Prima due anni di Covid e adesso una guerra che rischia di degenerare in distruzione planetaria. Come abbiamo fatto a ingannarci, al punto di ricadere in una situazione simile a quella che ha prodotto le due guerre mondiali del novecento? Lo scontro fra paesi autoritari e paesi democratici? Cosa deve pensare un adolescente degli adulti? “Prima il virus ci ha cancellato due anni di vita. E ora, con la guerra, ce ne volete rubare altri?”. E, cosa devono pensare gli adulti della realtà? “Abbiamo esagerato prima col troppo ottimismo, o sbagliamo adesso cedendo alla depressione?”.
La verità è che, tra la fine degli anni novanta e l’inizio del duemila, è prevalso un diffuso clima di fiducia.
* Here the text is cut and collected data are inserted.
(* ===== verification/Serial.v ===== *)
(** A whole serial run: [main], from the command line to the flat files. *)
From S2P Require Import Prelude CString Float64 Rng SpeedSeed State Consts Streams Dist Bcd2 Sparse Calendar DateDim Build RowSpec Config Shipped Output Print Relational Parallel Chunks Driver Frame Tables Partial Options TableRun.

(** ** One table *)

Section Serial.
Context (Os : os) (utcoff : Z -> Z) (nk rk : Z) (D : dists) (s1 : st).

(** The file of table [t]: its rows in order, all of them. *)
Definition serial_file (t : Z) (f : file) : Prop :=
  exists d nm, tdefs s1 !! Z.to_nat t = Some d /\ name d = Some nm /\
    rows_file Os utcoff D s1 t nm 1 (Z.to_nat (serial_rows s1 t)) f.

(** After table [t]. *)
Definition table_done (t : Z) (s s' : st) : Prop :=
  between s1 (t + 1) s' /\ exists f, files s' = files s ++ [f] /\ serial_file t f.

Context (HD : dists_ok D) (Hrun : plain_run s1) (Hsc : scale_ok s1) (Hzone : zone_ok utcoff)
  (Hdate : serial_rows s1 DATE <= 2922).

(** A table of the benchmark whose turn it is. *)
Lemma between_ready t d nm s :
  In t ssb_tables -> between s1 t s -> tdefs s1 !! Z.to_nat t = Some d -> child d = NONE ->
  fst (loader d) = Some (ld_of t) -> name d = Some nm -> openable Os nm s1 ->
  tdefs s !! Z.to_nat t = Some d /\ ready Os s1 t nm s.
Proof.
  intros Hin Hb Hd Hc Hl Hn Ho.
  assert (Hd' : tdefs s !! Z.to_nat t = Some d) by (rewrite (bt_tdefs _ _ _ Hb) by (reflexivity || now apply ssb_nonneg); exact Hd).
  split; [exact Hd'|]. split; [apply Hb| |exists d; now split|now apply (openable_like _ _ _ _ (bt_like _ _ _ Hb))| |apply Hb].
  - split; [apply Hb|apply Hb|apply (between_plain _ _ _ Hb Hrun)|]. exists d. split; [|exact Hc].
    rewrite <- Hd'. clear - Hin. each_table Hin; reflexivity.
  - apply (bt_fp _ _ _ Hb); [exact Hin|reflexivity].
Qed.

Lemma ssb_done t d nm s :
  In t ssb_tables -> between s1 t s -> tdefs s1 !! Z.to_nat t = Some d -> child d = NONE ->
  fst (loader d) = Some (ld_of t) -> name d = Some nm -> openable Os nm s1 -> 1 <= serial_rows s1 t ->
  exists s', gen_tbl Os utcoff nk rk D t 1 (serial_rows s1 t) 0 s = Ok tt s' /\ table_done t s s'.
Proof.
  intros Hin Hb Hd Hc Hl Hn Ho Hr. destruct (between_ready t d nm s Hin Hb Hd Hc Hl Hn Ho) as [_ Hready].
  destruct (Z.to_nat (serial_rows s1 t)) as [|n] eqn:En; [lia|].
  destruct (table_rows Os utcoff nk rk D s1 HD Hrun Hsc Hzone t nm 1 n s Hin) as (s' & E & Hg); [intros ->; lia|exact Hready|].
  exists s'. replace (serial_rows s1 t) with (Z.of_nat (S n)) at 1 by lia. split; [exact E|].
  split; [refine (generated_between _ _ _ _ _ _ _ _ _ _ Hin _ Hg); apply (between_mono _ t); [lia|exact Hb]|].
  destruct (gd_file _ _ _ _ _ _ _ _ _ _ Hg) as (f & Hf & Hrf). exists f. split; [exact Hf|].
  exists d, nm. rewrite En. now split.
Qed.

(** The tables without a builder: their rows only move the seeds. *)
Definition idle_tables : list Z := [PSUPP; ORDER_LINE; PART_PSUPP; NATION; REGION].

Lemma stop_seeds_ok T c l :
  seeds_ok l -> layout l = layout Seed_init ->
  seeds_ok (map (row_stop_seed 0 T c) (zero_usage l)) /\
  layout (map (row_stop_seed 0 T c) (zero_usage l)) = layout Seed_init.
Proof.
  intros [Hlen Hall] Hlay. split.
  - split; [unfold zero_usage; now rewrite !length_map|]. unfold zero_usage. rewrite map_map.
    apply List.Forall_map, Forall_lookup. intros k e He. pose proof (proj1 (Forall_lookup _ _) Hall k e He) as Hok.
    assert (Hb : 0 <= boundary e).
    { pose proof (f_equal (fun x => x !! k) Hlay) as Hk. unfold layout in Hk. rewrite !lookup_map, He in Hk.
      destruct (Seed_init !! k) as [e0|] eqn:E0; [|done]. injection Hk as _ ->. apply (boundary_init _ _ E0). }
    unfold row_stop_seed. cbn [with_usage table usage boundary value]. change (negb (0 =? 0)) with false. cbn [andb].
    destruct (_ || _); [|exact Hok]. cbn [with_value value]. rewrite Z.sub_0_r, NthElement_nonneg by assumption.
    now apply rng_steps_ok.
  - rewrite <- Hlay. unfold layout, zero_usage. rewrite !map_map. apply map_ext. intros e.
    unfold row_stop_seed. cbn [with_usage table usage boundary value]. destruct (_ || _); reflexivity.
Qed.

Lemma idle_rows t d n : In t idle_tables -> forall i g s,
  seeds_ok (Seed s) -> layout (Seed s) = layout Seed_init -> glob s G.set_seeds = 0 ->
  tdefs s !! Z.to_nat (row_table t) = Some d ->
  exists l, gen_loop Os utcoff nk rk D n t i 0 g s = Ok tt (set_Seed (fun _ => l) s) /\
    seeds_ok l /\ layout l = layout Seed_init.
Proof.
  intros Hin. induction n as [|n IH]; intros i g s Hok Hlay Hset Hd; cbn [gen_loop].
  - exists (Seed s). split; [now destruct s|now split].
  - set (l := map (row_stop_seed 0 (row_table t) (child d)) (zero_usage (Seed s))).
    destruct (stop_seeds_ok (row_table t) (child d) (Seed s) Hok Hlay) as [Hok' Hlay'].
    rewrite (bind_ok _ _ tt s (set_Seed zero_usage s)) by reflexivity.
    rewrite (bind_ok _ _ (0, g) _ (set_Seed zero_usage s)).
    2:{ unfold gen_switch. destruct Hin as [<-|[<-|[<-|[<-|[<-|[]]]]]]; reflexivity. }
    rewrite (bind_ok _ _ tt _ (set_Seed (fun _ => l) s)) by (rewrite (row_stop_eq t _ d); [reflexivity|exact Hd|exact Hset]).
    rewrite (bind_ok _ _ tt _ (set_Seed (fun _ => l) s)).
    2:{ unfold show_seeds. rewrite (bind_ok get _ _ _ _ eq_refl). cbn [glob set_Seed]. now rewrite Hset. }
    destruct (IH (i + 1) g (set_Seed (fun _ => l) s) Hok' Hlay' Hset Hd) as (l' & E & H1 & H2).
    exists l'. split; [exact E|now split].
Qed.

Lemma idle_done t d rows s :
  In t idle_tables -> between s1 t s -> tdefs s !! Z.to_nat (row_table t) = Some d -> 0 <= rows ->
  exists s', gen_tbl Os utcoff nk rk D t 1 rows 0 s = Ok tt s' /\ between s1 (t + 1) s' /\ files s' = files s.
Proof.
  intros Hin Hb Hd Hr. unfold gen_tbl.
  rewrite (bind_ok _ _ 0 s s) by (unfold glb, gets; now rewrite (pr_segments _ (between_plain _ _ _ Hb Hrun))).
  change (negb (0 =? 0)) with false. cbv iota zeta. rewrite (bind_ok _ _ (glob s G.init) s s) by reflexivity.
  set (o := if glob s G.init =? 0 then set_glob G.init 1 s else s).
  rewrite (bind_ok _ _ tt s o) by (unfold o, set, modify; destruct (glob s G.init =? 0); reflexivity).
  assert (Ho : between s1 t o /\ files o = files s /\ tdefs o = tdefs s).
  { unfold o. destruct (glob s G.init =? 0); (split; [|split; reflexivity]); [|exact Hb]. apply between_set; [|exact Hb].
    intros (H & _). now apply H. }
  destruct Ho as (Ho & Fo & To). destruct (Z.ltb_spec rows 0); [lia|]. rewrite (bind_ok _ _ tt o o) by reflexivity.
  destruct (idle_rows t d (Z.to_nat rows) Hin 1 (mk_segments 0 (-1) 0) o) as (l & E & H1 & H2);
    [apply Ho|apply Ho|apply (between_plain _ _ _ Ho Hrun)|now rewrite To|].
  rewrite (bind_ok _ _ tt _ _ E). unfold bind, glb, gets, set, modify. eexists. split; [reflexivity|].
  split; [|exact Fo]. apply between_set; [intros (_ & H0 & _); now apply H0|].
  apply (between_mono _ t); [lia|]. destruct Ho as [B1 B2 B3 B4 B5 B6 B7 B8].
  split; try assumption. now apply (like_same _ o).
Qed.
End Serial.

(** ** [main] *)

(** The row counts of the code tables, set once the distributions are loaded. *)
Definition with_counts (D : dists) (s : st) : st :=
  set_tdefs (alter (base_is (count (regions D))) (Z.to_nat REGION))
    (set_tdefs (alter (base_is (count (nations D))) (Z.to_nat NATION)) s).

Definition selected (s : st) (t : Z) : bool := negb (Z.land (glob s G.table) (bit t) =? 0).

(** A serial run, of a supported scale, into files that can be opened. *)
Record serial_run (Os : os) (s : st) : Prop := mk_serial_run {
  sr_plain : plain_run s;
  sr_children : glob s G.children <= 1;
  sr_fnames : glob s G.fnames = 0;
  sr_scale : glob s G.scale <= 1000;
  sr_open : forall t d nm, In t ssb_tables -> selected s t = true -> tdefs_main !! Z.to_nat t = Some d ->
    name d = Some nm -> openable Os nm s;
}.

Lemma with_counts_low D s t : (t < 8)%nat -> tdefs (with_counts D s) !! t = tdefs s !! t.
Proof.
  intros Ht. unfold with_counts. cbn [tdefs set_tdefs]. change (Z.to_nat REGION) with 9%nat.
  change (Z.to_nat NATION) with 8%nat. now rewrite !list_lookup_alter_ne by lia.
Qed.

Lemma with_counts_ssb D s t d0 :
  run_ok s -> In t ssb_tables -> tdefs_main !! Z.to_nat t = Some d0 ->
  exists d, tdefs (with_counts D s) !! Z.to_nat t = Some d /\ scaled_tdef d0 d /\
    base_of (with_counts D s) t = base d /\ base_of s t = base d.
Proof.
  intros Hs Ht Hd0. destruct (run_ok_tdef s _ _ Hs Hd0) as (d & Hd & Hsd). exists d.
  assert (E : tdefs (with_counts D s) !! Z.to_nat t = Some d).
  { rewrite with_counts_low; [exact Hd|]. destruct Ht as [<-|[<-|[<-|[<-|[<-|[]]]]]]; cbv; lia. }
  split; [exact E|]. split; [exact Hsd|]. unfold base_of. now rewrite E, Hd.
Qed.

Lemma floor_ln_le fuel : forall k n, floor_ln fuel k n <= k + Z.of_nat fuel.
Proof.
  induction fuel as [|fuel IH]; intros k n; cbn [floor_ln]; [lia|].
  destruct (_ <=? _); [|lia]. specialize (IH (k + 1) n). lia.
Qed.

Lemma with_counts_scale D s : run_ok s -> glob s G.scale <= 1000 ->
  scale_ok (with_counts D s) /\ serial_rows (with_counts D s) DATE <= 2922.
Proof.
  intros Hs Hsc. pose proof (ro_scale s Hs) as H1.
  destruct (with_counts_ssb D s CUST _ Hs ltac:(cbn; tauto) eq_refl) as (dc & _ & [_ Bc] & Ec & _).
  destruct (with_counts_ssb D s SUPP _ Hs ltac:(cbn; tauto) eq_refl) as (ds & _ & [_ Bs] & Es & _).
  destruct (with_counts_ssb D s PART _ Hs ltac:(cbn; tauto) eq_refl) as (dp & _ & [_ Bp] & Ep & _).
  destruct (with_counts_ssb D s DATE _ Hs ltac:(cbn; tauto) eq_refl) as (dd & _ & [_ Bd] & Ed & _).
  cbn [base] in Bc, Bs, Bp, Bd.
  unfold scale_ok, O_CKEY_MAX, L_SKEY_MAX, L_PKEY_MAX, serial_rows.
  change (DATE =? PART) with false. rewrite Z.eqb_refl. rewrite Ec, Es, Ep, Ed.
  change (glob (with_counts D s) G.scale) with (glob s G.scale).
  pose proof (floor_ln_ge 30 0 (glob s G.scale)) as F1. pose proof (floor_ln_le 30 0 (glob s G.scale)) as F2.
  fold (floor_log (glob s G.scale)) in F1, F2. split_and!; nia.
Qed.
A motivo di una serie di avvenimenti positivi, – quali la caduta del muro di Berlino, la dissoluzione dell’Unione Sovietica, la scomparsa dei nazionalismi aggressivi che hanno caratterizzato il novecento – un po’ tutti ritenevano che il progresso fosse ormai inevitabile e che la democrazia liberale rappresentasse l’unica scelta praticabile nel mondo. Nel periodo della Primavera araba (2010-2011), poi, si è imposta una sorta di ‘ottimismo tecnologico’. Si pensava che, di fronte alla protesta di migliaia di cittadini attraverso i social, i regimi totalitari non avessero possibilità di sopravvivere. Bisognava solo favorire lo sviluppo della rete informatica e attendere che la democrazia si diffondesse. Oggi, invece, molti sociologi riconoscono che quell’eccesso di ottimismo ci ha drogati. Non ci ha fatto capire che le piattaforme digitali possono sia favorire il libero pensiero, sia essere usate per diffondere falsità, se pilotate da demagoghi e dittatori.
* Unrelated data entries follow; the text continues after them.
Lemma table_check t nm start n s s' :
  In t ssb_tables -> (t = DATE -> 1 <= start /\ start + Z.of_nat n <= 2922) -> ready Os s1 t nm s ->
  (forall d, tdefs s !! Z.to_nat t = Some d -> verify d = Some (vrf_fn_of t)) ->
  gen_tbl Os utcoff nk rk D t start (Z.of_nat (S n)) 0 s = Ok tt s' -> checked t nm start (S n) s s'.
Proof.
  intros Hin Hdate Hr Hv Hgen. each_table Hin.
  - apply (builder_check PART (mk_part D) R_part (pr_part Os) part_text (part_ok D)); try assumption; try reflexivity.
    + apply part_table.
    + intros i _. now apply part_wp.
  - apply (builder_check SUPP (mk_supp D) R_supp (pr_supp Os) supp_text (supplier_ok D)); try assumption; try reflexivity.
    + apply supp_table.
    + intros i _. now apply supp_wp.
  - apply (builder_check CUST (mk_cust D) R_cust (pr_cust Os) cust_text (customer_ok D)); try assumption; try reflexivity.
    + apply cust_table.
    + intros i _. now apply cust_wp.
  - apply (builder_check DATE (date_row utcoff) R_date (pr_date Os) date_text (fun i x => mk_date utcoff i = Some x));
      try assumption; try reflexivity.
    + apply date_table.
    + intros i Hi. apply date_wp; [exact Hzone|]. specialize (Hdate eq_refl). lia.
  - apply (builder_check LINE (order_row D 0) R_order (pr_line Os) order_text (fun i o => order_ok D s1 i 0 o));
      try assumption; try reflexivity.
    + apply order_table.
    + intros i _. now apply order_wp.
Qed.
End Check.

(** ** The loop over the tables *)

(** The line [main] prints for a table: its checksum is shown as an [unsigned int]. *)
Definition check_line (scale : Z) (nm : string) (total : Z) : string :=
  "Validation checksum for " +:+ nm +:+ " at " +:+ fmt_d (wrap_s 32 scale) +:+ " GB: " +:+
  fmt_x total +:+ newline.

(** The rows of some tables, each with its number and its file name. *)
Definition table_rows_list : Type := list (Z * string * list row).

(** What a validation run prints: after a table its own checksum, to which the tables before
    it have contributed as well. *)
Fixpoint report (nk rk scale : Z) (before : sums) (tabs : table_rows_list) : string :=
  match tabs with
  | [] => ""
  | (t, nm, rows) :: tabs =>
      let sofar := before ++ concat (map (row_sums nk rk) rows) in
      check_line scale nm (amounts t sofar) +:+ report nk rk scale sofar tabs
  end.

Fixpoint after (nk rk : Z) (before : sums) (tabs : table_rows_list) : sums :=
  match tabs with
  | [] => before
  | (_, _, rows) :: tabs => after nk rk (before ++ concat (map (row_sums nk rk) rows)) tabs
  end.

Lemma report_app nk rk scale a b : forall before,
  report nk rk scale before (a ++ b) = report nk rk scale before a +:+ report nk rk scale (after nk rk before a) b.
Proof.
  induction a as [|[[t nm] rows] a IH]; intros before; cbn [report after app]; [reflexivity|]. now rewrite IH, app_assoc_s.
Qed.

Lemma after_app nk rk a b : forall before, after nk rk before (a ++ b) = after nk rk (after nk rk before a) b.
Proof. induction a as [|[[t nm] rows] a IH]; intros before; cbn [after app]; [reflexivity|apply IH]. Qed.

Lemma fmt_x_total n : fmt_x (wrap_u 64 n) = fmt_x n.
Proof.
  unfold fmt_x. f_equal. unfold wrap_u. change (2 ^ 64) with (2 ^ 32 * 2 ^ 32).
  rewrite Z.rem_mul_r by lia. rewrite Z.mul_comm, Z.mod_add by lia. apply Z.mod_mod. lia.
Qed.

Definition zero_totals : nat -> Z := fun _ => 0.

Lemma total_printed t l : fmt_x (totals l zero_totals (Z.to_nat t)) = fmt_x (amounts t l).
Proof. rewrite totals_amounts by reflexivity. apply fmt_x_total. Qed.

Section Main.
Context (Os : os) (utcoff : Z -> Z) (spawn_ok : Z -> Z -> bool) (nk rk : Z) (D : dists) (s0 : st).
Context (Hok : run_ok s0) (HD : dists_ok D) (Hreg : 0 <= count (regions D)) (Hser : serial_run Os s0)
  (Hzone : zone_ok utcoff) (Hssb : forall t, 0 <= t <= 9 -> selected s0 t = true -> In t ssb_tables).

Let s1 : st := with_counts D s0.

Definition tab_number (tab : Z * string * list row) : Z := fst (fst tab).

(** A table has the name of its description and as many rows as the scale gives it. *)
Definition tab_ok (tab : Z * string * list row) : Prop :=
  let '(t, nm, rows) := tab in
  (exists d, tdefs_main !! Z.to_nat t = Some d /\ name d = Some nm) /\ length rows = Z.to_nat (serial_rows s1 t).

(** An invariant of the loop, and what it makes true of the tables that are generated. *)
Record step_facts (Inv : Z -> st -> Prop) (Fact : Z * string * list row -> Prop) : Prop := mk_step_facts {
  sf_skip : forall t s, selected s0 t = false -> Inv t s -> Inv (t + 1) s;
  sf_table : forall t s s' nm rows s2, In t ssb_tables -> selected s0 t = true -> between s1 t s -> row_env t s ->
    Inv t s -> table_gen utcoff D t 1 (Z.to_nat (serial_rows s1 t)) s = Ok rows s2 ->
    Seed s' = Seed s2 -> tdefs s' = tdefs s -> Inv (t + 1) s' /\ Fact (t, nm, rows);
}.

Section Loop.
Context (Inv : Z -> st -> Prop) (Fact : Z * string * list row -> Prop) (HF : step_facts Inv Fact).

(** The tables among [ts] that are generated. *)
Definition tabs_of (ts : list Z) (tabs : table_rows_list) : Prop :=
  map tab_number tabs = List.filter (selected s0) ts /\ Forall tab_ok tabs /\ Forall Fact tabs.

Lemma tabs_of_app ts ts' tabs tabs' : tabs_of ts tabs -> tabs_of ts' tabs' -> tabs_of (ts ++ ts') (tabs ++ tabs').
Proof.
  intros (E & F & G) (E' & F' & G'). split; [now rewrite map_app, List.filter_app, E, E'|]. split; now apply Forall_app.
Qed.

(** The file with the rows of a table. *)
Definition tab_file (tab : Z * string * list row) : file :=
  opened Os (full_path Os (snd (fst tab))) (texts row_line (snd tab)).

(** The description of a table that is generated. *)
Lemma ssb_tdef t : In t ssb_tables -> exists d0 d nm,
  tdefs_main !! Z.to_nat t = Some d0 /\ tdefs s1 !! Z.to_nat t = Some d /\ name d0 = Some nm /\ name d = Some nm /\
  child d = NONE /\ fst (loader d) = Some (ld_of t) /\ verify d = Some (vrf_fn_of t).
Proof.
  intros Hin. assert (E : exists d0 nm, tdefs_main !! Z.to_nat t = Some d0 /\ name d0 = Some nm /\ child d0 = NONE /\
    fst (loader d0) = Some (ld_of t) /\ verify d0 = Some (vrf_fn_of t)).
  { each_table Hin; do 2 eexists; split_and!; reflexivity. }
  destruct E as (d0 & nm & Hd0 & Hn & Hc & Hl & Hv).
  destruct (with_counts_ssb D s0 t d0 Hok Hin Hd0) as (d & Hd & [Hsd _] & _). exists d0, d, nm.
  split_and!; try assumption; now rewrite Hsd.
Qed.

Lemma check_glob o T s v : v <> G.validate -> out_var v = false -> glob (check_view o T s) v = glob s v.
Proof. intros Hv Ho. cbn. destruct (decide (v = G.validate)); [done|]. now rewrite Ho. Qed.

Lemma check_rows o T s t : serial_rows (check_view o T s) t = serial_rows s t.
Proof. unfold serial_rows. now rewrite (view_base (check_view o T)), check_glob by done. Qed.

Lemma check_printf o T s x :
  printf x (check_view o T s) = Ok tt (check_view (set_stdout (fun y => y +:+ x) o) T s).
Proof. reflexivity. Qed.

(** A turn of the loop of [main] for a table that is generated serially, in any mode. *)
Lemma main_table_serial t s s' :
  selected s t = true -> glob s G.children <= 1 ->
  gen_tbl Os utcoff nk rk D t 1 (serial_rows s t) (glob s G.upd_num)
    (set_glob G.rowcnt (serial_rows s t) (set_glob G.minrow 1 s)) = Ok tt s' ->
  main_table Os utcoff spawn_ok nk rk D t s =
    if glob s' G.validate =? 0 then Ok [] s'
    else (d <- must "tdefs" (tdefs s' !! Z.to_nat t);; nm <- must "tdefs[i].name" (name d);;
          printf (check_line (glob s' G.scale) nm (vtotal d));; ret []) s'.
Proof.
  intros Hsel Hc Hgen. unfold main_table. rewrite (bind_ok get _ s s s) by reflexivity.
  fold (selected s t). rewrite Hsel.
  assert (Hc' : (1 <? glob s G.children) && (t <? NATION) = false) by (destruct (Z.ltb_spec 1 (glob s G.children)); [lia|reflexivity]).
  rewrite Hc', (bind_ok _ _ [] s s').
  - rewrite (bind_ok get _ s' s' s') by reflexivity. destruct (glob s' G.validate =? 0); [reflexivity|].
    unfold bind, check_line. cbn [negb]. destruct (must _ _ s'); [|reflexivity]. now destruct (must _ _ s2).
  - rewrite (bind_ok _ _ tt s (set_glob G.minrow 1 s)) by reflexivity.
    rewrite (bind_ok _ _ tt _ (set_glob G.rowcnt (serial_rows s t) (set_glob G.minrow 1 s))) by reflexivity.
    rewrite (bind_ok _ _ _ _ _ Hgen). reflexivity.
Qed.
E, allora, ci sono volute una pandemia e una guerra, per farci capire che la storia può anche regredire. “Per molto tempo – scrive Zygmunt Bauman – ci siamo cullati sul principio che la generazione dei giovani arriva sempre più in alto del livello raggiunto dai genitori. Per cui, nessun ragazzo era preparato al nuovo mondo del declassamento, della svalutazione dei meriti autentici, delle porte sbattute in faccia, della precarietà del lavoro e della disoccupazione persistente”. Oggi, invece, viviamo in un’epoca di ansia contagiosa: per i virus, l’ecosistema, la guerra, l’economia, le migrazioni, le tasse, il lavoro, il domani… La rete, su cui facevamo tanto affidamento, trabocca di rabbia, paura, insicurezza, angoscia. L’angoscia, poi, è peggiore della paura. Perché, la paura si riferisce a qualcosa di conosciuto (un problema, un avversario), l’angoscia, invece, si riferisce all’indefinito. Al punto che, ormai, molti ritengono che, in una realtà in cui tutto è mobile ed imprevedibile, non c’è niente di male a star male. E, a forza di vedere sofferenze, ingiustizie, immoralità, noi stessi imponiamo alla mente di dimenticare il negativo e alla bocca di tacere.
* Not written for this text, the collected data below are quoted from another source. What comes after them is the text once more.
Lemma agreed_val sa sb i : In i (agreed sa sb) -> val sa i = val sb i.
Proof. intros Hi. apply List.filter_In in Hi as [_ Hi]. now apply Z.eqb_eq. Qed.

Lemma agreed_range sa sb : forallb (fun i => (0 <=? i) && (i <? 48)) (agreed sa sb) = true.
Proof.
  apply forallb_forall. intros i Hi. apply List.filter_In in Hi as [Hi _]. apply list_elem_of_In, elem_of_seqZ in Hi. lia.
Qed.

(** Rows of two runs, from states that agree on the streams [S]. *)
Lemma two_rows {A} t (mk : Z -> M A) S adv same env n sa sb La Lb sa' sb' :
  RowBuilder t mk S adv eq same env -> (forall i, inner (mk i)) -> alike sa sb -> env (bare sa) -> env (bare sb) ->
  row_env t sa -> row_env t sb -> (forall i, In i S -> val sa i = val sb i) ->
  gen_rows t mk n 1 sa = Ok La sa' -> gen_rows t mk n 1 sb = Ok Lb sb' -> Forall2 same La Lb.
Proof.
  intros HB Hin [Hg Ht] Ea Eb Ra Rb Hv H1 H2.
  assert (Hl : lockstep t S env (bare sa) (bare sb)).
  { split; try assumption; try (now apply bare_env); [|cbn; now rewrite Ht].
    apply functional_extensionality. intros v. cbn. specialize (Hg v). destruct (row_var v); [now apply Hg|reflexivity]. }
  destruct (lockstep_rows t mk S adv eq same env n 1 1 _ _ ltac:(reflexivity) Hl) as (L1 & L2 & a & b & E1 & E2 & HF & _).
  pose proof (inner_through _ bare _ _ _ (inner_gen_rows t mk n 1 Hin) H1) as B1.
  pose proof (inner_through _ bare _ _ _ (inner_gen_rows t mk n 1 Hin) H2) as B2. congruence.
Qed.

(** ** The same table in two runs *)

(** What two runs that select different tables have in common in a row. *)
Definition same_row (sA sB : st) (a b : row) : Prop :=
  let both t := selected sA t = selected sB t in
  match a, b with
  | R_part a, R_part b => a = b
  | R_supp a, R_supp b => same_supplier a b /\ s_phone a = s_phone b /\ (both PART -> s_city a = s_city b)
  | R_cust a, R_cust b =>
      same_cust_base a b /\ (both SUPP -> c_phone a = c_phone b) /\ (both PART -> both SUPP -> c_city a = c_city b)
  | R_date a, R_date b => a = b
  | R_order a, R_order b => both DATE -> a = b
  | _, _ => False
  end.

(** The columns of an order its own streams determine, those of the buyer, and nothing else. *)
Lemma same_order_all D s i a b :
  order_ok D s i 0 a -> order_ok D s i 0 b -> same_order a b -> same_buyer a b -> a = b.
Proof.
  intros [_ _ _ _ (da & _ & _ & La) _] [_ _ _ _ (db & _ & _ & Lb) _] (E1 & E2 & E3 & E4 & E5 & HF) [E6 E7].
  assert (El : o_lineorders a = o_lineorders b).
  { apply list_eq_Forall2. apply Forall2_same_length_lookup_2; [now apply Forall2_length in HF|].
    intros k x y Hx Hy. destruct (La k x Hx) as [[K1 _ _ _ C1 _ _ _] _], (Lb k y Hy) as [[K2 _ _ _ C2 _ _ _] _].
    pose proof (Forall2_lookup_lr _ _ _ _ _ _ HF Hx Hy) as Hs. destruct K1 as (_ & _ & K1), K2 as (_ & _ & K2), C1 as (_ & C1 & _), C2 as (_ & C2 & _).
    unfold same_line in Hs. destruct x, y. cbn in *.
    destruct Hs as (-> & -> & -> & -> & -> & -> & -> & -> & -> & -> & -> & -> & -> & -> & ->). f_equal; congruence. }
  destruct a, b. cbn in *. congruence.
Qed.

Section Two.
Context (utcoff : Z -> Z) (D : dists) (HD : dists_ok D) (OsA OsB : os) (sA sB : st).
Context (HA : run_ok sA) (HB : run_ok sB) (HsA : serial_run OsA sA) (HsB : serial_run OsB sB).
Context (Hscale : glob sA G.scale = glob sB G.scale) (Hrefresh : glob sA G.refresh = glob sB G.refresh)
  (Htdefs : tdefs sA = tdefs sB).

Let a1 : st := with_counts D sA.
Let b1 : st := with_counts D sB.

Lemma two_tdefs : tdefs a1 = tdefs b1.
Proof. unfold a1, b1, with_counts. cbn [tdefs set_tdefs]. now rewrite Htdefs. Qed.

Lemma two_serial_rows t : serial_rows a1 t = serial_rows b1 t.
Proof.
  unfold serial_rows, base_of. rewrite two_tdefs. change (glob a1) with (glob sA). change (glob b1) with (glob sB).
  now rewrite Hscale.
Qed.

(** The states before the table [t] in the two runs. *)
Section Before.
Context (t : Z) (sa sb : st) (Ht : t <= LINE) (La : like a1 sa) (Lb : like b1 sb)
  (Sa : streams_at D sA t sa) (Sb : streams_at D sB t sb).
Dobbiamo, invece, imparare a convivere con la complessità e la contraddizione, allenando i ragazzi a prendere coscienza dei problemi e a confrontarsi con essi. Insegnando loro che non ci si libera da una cosa evitandola ma solo attraversandola. E che le prove o ci rovinano o ci migliorano.
“Non è vero che la felicità significhi una vita senza problemi; – sostiene sempre il sociologo Bauman – la vita felice viene dal superamento dei problemi. Bisogna affrontare le sfide. Si raggiunge la felicità quando si diventa capaci di controllare i nostri problemi”. è così. Il sentiero della nostra vita lastricato di sé inespressi, di occasioni perdute, di attimi non vissuti. La nostra mente non cerca solo di controllarsi, di sentirsi integra e coerente. Aspira anche a esprimersi, a fare esperienze significative. Ma, raramente abbiamo il coraggio di “entrare” dentro la vita.
E, se oggi nulla è come prima, forse è bene così.